- [Task to carry out]: Everything before the line containing "Definition chomp (line" is to be left out; repeat that line and all lines after it exactly, to the end of the data.

- [Provided information]:
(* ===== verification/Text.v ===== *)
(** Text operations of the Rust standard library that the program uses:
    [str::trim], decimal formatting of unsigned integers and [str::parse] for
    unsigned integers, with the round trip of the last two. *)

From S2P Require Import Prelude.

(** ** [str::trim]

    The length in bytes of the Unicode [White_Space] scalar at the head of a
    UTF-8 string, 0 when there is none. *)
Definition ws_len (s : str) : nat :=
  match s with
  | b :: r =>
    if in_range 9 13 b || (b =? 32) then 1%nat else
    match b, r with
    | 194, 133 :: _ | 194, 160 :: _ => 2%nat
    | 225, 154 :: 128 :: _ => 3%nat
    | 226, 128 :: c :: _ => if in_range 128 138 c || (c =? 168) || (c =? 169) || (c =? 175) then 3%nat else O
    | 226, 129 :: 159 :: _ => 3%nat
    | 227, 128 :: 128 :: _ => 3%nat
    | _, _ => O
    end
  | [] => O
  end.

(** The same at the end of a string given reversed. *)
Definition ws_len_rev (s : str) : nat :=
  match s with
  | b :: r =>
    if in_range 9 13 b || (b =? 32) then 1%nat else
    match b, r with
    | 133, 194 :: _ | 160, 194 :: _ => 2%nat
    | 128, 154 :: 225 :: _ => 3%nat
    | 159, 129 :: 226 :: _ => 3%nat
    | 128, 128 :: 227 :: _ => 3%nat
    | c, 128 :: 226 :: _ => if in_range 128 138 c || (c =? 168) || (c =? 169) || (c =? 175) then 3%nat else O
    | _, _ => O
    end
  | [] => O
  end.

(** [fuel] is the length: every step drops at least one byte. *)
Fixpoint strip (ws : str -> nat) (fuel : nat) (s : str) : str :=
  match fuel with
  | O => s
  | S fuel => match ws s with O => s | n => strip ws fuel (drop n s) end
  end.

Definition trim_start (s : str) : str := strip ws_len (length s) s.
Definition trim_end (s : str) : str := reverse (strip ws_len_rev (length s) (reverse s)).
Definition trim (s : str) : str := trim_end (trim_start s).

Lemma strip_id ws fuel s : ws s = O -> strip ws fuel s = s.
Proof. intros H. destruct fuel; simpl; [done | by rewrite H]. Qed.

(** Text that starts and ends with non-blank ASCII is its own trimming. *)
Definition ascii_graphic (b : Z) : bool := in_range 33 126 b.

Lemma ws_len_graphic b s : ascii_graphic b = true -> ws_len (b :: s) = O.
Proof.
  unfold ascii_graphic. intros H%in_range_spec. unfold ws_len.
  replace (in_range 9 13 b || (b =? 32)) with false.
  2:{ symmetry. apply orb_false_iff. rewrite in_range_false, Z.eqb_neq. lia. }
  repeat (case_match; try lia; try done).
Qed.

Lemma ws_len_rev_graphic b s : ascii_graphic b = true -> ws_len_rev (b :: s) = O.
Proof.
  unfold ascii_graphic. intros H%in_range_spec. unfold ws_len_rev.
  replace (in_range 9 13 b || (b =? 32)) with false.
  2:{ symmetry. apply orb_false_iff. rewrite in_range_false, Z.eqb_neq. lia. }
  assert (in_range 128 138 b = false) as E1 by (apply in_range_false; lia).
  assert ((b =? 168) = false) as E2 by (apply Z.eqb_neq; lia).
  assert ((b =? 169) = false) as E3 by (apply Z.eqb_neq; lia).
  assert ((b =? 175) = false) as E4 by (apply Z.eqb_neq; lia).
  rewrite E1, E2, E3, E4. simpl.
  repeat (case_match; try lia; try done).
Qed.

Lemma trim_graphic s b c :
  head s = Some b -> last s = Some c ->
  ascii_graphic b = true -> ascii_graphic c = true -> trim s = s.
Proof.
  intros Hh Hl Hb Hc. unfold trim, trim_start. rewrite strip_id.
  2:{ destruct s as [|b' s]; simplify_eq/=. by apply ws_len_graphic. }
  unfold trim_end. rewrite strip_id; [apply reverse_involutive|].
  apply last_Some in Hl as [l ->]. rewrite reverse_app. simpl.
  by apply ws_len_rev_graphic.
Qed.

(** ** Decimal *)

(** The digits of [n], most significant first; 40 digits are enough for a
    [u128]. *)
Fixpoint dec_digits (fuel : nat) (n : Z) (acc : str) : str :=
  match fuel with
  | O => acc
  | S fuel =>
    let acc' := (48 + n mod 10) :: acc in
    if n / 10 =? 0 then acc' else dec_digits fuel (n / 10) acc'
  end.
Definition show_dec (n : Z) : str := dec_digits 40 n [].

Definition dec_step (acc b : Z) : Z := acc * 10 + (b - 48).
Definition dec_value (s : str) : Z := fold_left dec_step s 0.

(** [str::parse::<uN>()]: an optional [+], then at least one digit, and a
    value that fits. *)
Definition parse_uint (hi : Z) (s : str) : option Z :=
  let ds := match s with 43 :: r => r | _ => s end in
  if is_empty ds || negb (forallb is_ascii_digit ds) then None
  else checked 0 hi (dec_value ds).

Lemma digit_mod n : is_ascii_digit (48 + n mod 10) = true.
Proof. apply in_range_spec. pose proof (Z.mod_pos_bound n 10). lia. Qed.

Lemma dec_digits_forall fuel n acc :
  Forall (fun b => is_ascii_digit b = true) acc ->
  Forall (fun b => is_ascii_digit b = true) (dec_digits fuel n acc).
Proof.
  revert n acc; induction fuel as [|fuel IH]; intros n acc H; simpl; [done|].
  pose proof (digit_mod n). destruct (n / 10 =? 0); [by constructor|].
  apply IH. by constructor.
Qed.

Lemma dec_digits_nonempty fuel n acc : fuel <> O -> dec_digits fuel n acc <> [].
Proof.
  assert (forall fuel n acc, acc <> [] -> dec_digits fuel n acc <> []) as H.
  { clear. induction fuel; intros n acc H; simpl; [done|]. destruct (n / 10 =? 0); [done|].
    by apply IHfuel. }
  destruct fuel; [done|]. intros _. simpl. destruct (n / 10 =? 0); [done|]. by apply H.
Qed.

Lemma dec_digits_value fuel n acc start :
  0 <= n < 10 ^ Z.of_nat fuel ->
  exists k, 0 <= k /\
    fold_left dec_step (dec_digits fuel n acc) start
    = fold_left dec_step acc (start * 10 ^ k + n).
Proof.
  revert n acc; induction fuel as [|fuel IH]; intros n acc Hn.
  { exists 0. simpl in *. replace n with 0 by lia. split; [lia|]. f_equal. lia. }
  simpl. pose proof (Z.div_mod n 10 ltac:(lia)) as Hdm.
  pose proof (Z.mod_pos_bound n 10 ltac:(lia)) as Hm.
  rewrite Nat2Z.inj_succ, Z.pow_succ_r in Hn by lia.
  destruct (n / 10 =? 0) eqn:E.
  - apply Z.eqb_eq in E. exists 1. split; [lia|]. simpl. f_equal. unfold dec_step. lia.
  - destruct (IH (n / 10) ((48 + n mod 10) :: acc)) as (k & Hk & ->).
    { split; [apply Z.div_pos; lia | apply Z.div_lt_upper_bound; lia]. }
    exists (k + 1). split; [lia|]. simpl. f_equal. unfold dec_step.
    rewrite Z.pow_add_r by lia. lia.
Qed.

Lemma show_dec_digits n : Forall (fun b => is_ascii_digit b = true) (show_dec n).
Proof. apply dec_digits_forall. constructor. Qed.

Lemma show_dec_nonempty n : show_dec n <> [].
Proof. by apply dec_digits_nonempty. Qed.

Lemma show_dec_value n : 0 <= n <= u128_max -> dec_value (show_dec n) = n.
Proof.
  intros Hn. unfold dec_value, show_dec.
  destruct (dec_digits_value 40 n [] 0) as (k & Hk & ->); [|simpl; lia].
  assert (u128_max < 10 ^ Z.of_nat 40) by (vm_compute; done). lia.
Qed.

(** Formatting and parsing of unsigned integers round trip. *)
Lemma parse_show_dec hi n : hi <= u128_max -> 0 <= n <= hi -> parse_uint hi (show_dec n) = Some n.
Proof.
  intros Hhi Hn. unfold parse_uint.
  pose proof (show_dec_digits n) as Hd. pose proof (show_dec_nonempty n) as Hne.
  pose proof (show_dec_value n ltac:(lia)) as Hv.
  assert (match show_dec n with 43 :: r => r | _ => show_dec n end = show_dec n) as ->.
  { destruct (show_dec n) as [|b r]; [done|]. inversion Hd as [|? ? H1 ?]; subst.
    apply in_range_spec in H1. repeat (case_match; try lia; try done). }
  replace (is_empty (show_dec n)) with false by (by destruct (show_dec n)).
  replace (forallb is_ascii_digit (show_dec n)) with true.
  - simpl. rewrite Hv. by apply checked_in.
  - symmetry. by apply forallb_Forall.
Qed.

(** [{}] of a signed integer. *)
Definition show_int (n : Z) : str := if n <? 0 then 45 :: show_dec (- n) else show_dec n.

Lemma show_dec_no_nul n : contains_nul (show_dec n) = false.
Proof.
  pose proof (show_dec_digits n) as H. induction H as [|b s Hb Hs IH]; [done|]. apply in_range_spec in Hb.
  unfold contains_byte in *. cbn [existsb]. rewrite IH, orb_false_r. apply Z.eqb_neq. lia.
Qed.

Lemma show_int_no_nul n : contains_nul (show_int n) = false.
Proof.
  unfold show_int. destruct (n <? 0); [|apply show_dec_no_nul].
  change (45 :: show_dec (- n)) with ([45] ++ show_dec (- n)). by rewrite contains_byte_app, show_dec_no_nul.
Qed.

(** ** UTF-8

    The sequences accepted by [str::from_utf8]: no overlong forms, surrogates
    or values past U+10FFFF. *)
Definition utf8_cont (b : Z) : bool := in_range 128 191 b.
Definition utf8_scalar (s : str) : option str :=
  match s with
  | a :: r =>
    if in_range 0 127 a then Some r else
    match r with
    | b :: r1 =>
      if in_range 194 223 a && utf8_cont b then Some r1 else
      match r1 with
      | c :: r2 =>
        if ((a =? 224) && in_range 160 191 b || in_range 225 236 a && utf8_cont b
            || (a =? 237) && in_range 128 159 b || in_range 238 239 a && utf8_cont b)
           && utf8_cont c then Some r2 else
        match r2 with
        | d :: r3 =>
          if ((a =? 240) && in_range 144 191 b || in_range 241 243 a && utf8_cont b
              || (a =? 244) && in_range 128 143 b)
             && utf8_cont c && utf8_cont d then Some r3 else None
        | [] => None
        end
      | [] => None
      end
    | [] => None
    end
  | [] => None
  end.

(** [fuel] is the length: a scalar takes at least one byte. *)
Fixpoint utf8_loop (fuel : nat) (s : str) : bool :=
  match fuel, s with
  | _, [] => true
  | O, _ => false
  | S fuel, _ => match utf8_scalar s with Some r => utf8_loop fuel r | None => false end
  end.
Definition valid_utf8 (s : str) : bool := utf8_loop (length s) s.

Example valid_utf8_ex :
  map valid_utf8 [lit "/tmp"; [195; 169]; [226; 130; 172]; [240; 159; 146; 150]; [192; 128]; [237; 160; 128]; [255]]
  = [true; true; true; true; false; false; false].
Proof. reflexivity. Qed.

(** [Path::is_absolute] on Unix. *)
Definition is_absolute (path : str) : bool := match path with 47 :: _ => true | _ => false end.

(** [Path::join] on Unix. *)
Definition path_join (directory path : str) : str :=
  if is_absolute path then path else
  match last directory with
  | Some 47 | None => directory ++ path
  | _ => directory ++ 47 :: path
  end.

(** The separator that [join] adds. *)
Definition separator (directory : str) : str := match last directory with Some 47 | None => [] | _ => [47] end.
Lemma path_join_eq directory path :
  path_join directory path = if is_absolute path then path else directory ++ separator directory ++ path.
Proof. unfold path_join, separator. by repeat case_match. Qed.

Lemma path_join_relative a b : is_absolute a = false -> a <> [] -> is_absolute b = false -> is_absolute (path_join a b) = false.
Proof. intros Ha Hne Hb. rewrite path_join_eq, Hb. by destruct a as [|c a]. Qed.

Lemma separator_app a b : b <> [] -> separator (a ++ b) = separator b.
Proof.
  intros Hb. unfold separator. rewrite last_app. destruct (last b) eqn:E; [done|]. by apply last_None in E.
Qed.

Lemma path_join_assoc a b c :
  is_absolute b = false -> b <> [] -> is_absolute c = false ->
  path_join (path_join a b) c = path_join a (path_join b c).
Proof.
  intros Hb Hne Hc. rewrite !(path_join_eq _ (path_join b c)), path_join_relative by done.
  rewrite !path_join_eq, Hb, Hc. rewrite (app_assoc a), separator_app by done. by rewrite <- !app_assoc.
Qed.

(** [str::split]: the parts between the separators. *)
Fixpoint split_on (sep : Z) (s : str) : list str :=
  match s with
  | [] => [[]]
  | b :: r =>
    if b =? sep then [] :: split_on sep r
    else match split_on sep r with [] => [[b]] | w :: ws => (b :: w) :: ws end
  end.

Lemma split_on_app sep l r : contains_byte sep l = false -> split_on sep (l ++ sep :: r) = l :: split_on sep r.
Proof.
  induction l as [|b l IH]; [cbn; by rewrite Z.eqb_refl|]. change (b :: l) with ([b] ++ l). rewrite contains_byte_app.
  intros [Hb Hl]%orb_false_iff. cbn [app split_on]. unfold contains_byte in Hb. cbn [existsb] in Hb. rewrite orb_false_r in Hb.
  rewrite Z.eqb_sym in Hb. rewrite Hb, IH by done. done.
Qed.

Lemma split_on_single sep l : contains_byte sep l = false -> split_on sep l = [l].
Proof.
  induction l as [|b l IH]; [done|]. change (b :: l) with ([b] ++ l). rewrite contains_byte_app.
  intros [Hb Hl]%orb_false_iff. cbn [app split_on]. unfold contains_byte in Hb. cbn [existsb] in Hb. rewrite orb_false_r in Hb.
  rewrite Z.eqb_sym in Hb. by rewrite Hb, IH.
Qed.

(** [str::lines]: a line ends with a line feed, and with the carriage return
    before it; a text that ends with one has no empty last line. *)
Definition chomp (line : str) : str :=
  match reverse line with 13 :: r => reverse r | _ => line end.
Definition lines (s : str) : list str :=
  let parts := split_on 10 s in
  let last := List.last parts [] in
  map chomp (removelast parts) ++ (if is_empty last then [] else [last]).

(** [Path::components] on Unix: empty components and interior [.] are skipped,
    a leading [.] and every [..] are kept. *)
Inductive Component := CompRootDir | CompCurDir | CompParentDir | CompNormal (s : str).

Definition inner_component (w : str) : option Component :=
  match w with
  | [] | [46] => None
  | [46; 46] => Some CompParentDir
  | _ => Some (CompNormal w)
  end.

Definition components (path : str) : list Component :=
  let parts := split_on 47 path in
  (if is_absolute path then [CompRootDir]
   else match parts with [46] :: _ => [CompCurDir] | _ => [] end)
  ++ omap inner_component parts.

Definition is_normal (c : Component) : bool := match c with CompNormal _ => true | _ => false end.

- [Response]:
Definition chomp (line : str) : str :=
  match reverse line with 13 :: r => reverse r | _ => line end.
Definition lines (s : str) : list str :=
  let parts := split_on 10 s in
  let last := List.last parts [] in
  map chomp (removelast parts) ++ (if is_empty last then [] else [last]).

(** [Path::components] on Unix: empty components and interior [.] are skipped,
    a leading [.] and every [..] are kept. *)
Inductive Component := CompRootDir | CompCurDir | CompParentDir | CompNormal (s : str).

Definition inner_component (w : str) : option Component :=
  match w with
  | [] | [46] => None
  | [46; 46] => Some CompParentDir
  | _ => Some (CompNormal w)
  end.

Definition components (path : str) : list Component :=
  let parts := split_on 47 path in
  (if is_absolute path then [CompRootDir]
   else match parts with [46] :: _ => [CompCurDir] | _ => [] end)
  ++ omap inner_component parts.

Definition is_normal (c : Component) : bool := match c with CompNormal _ => true | _ => false end.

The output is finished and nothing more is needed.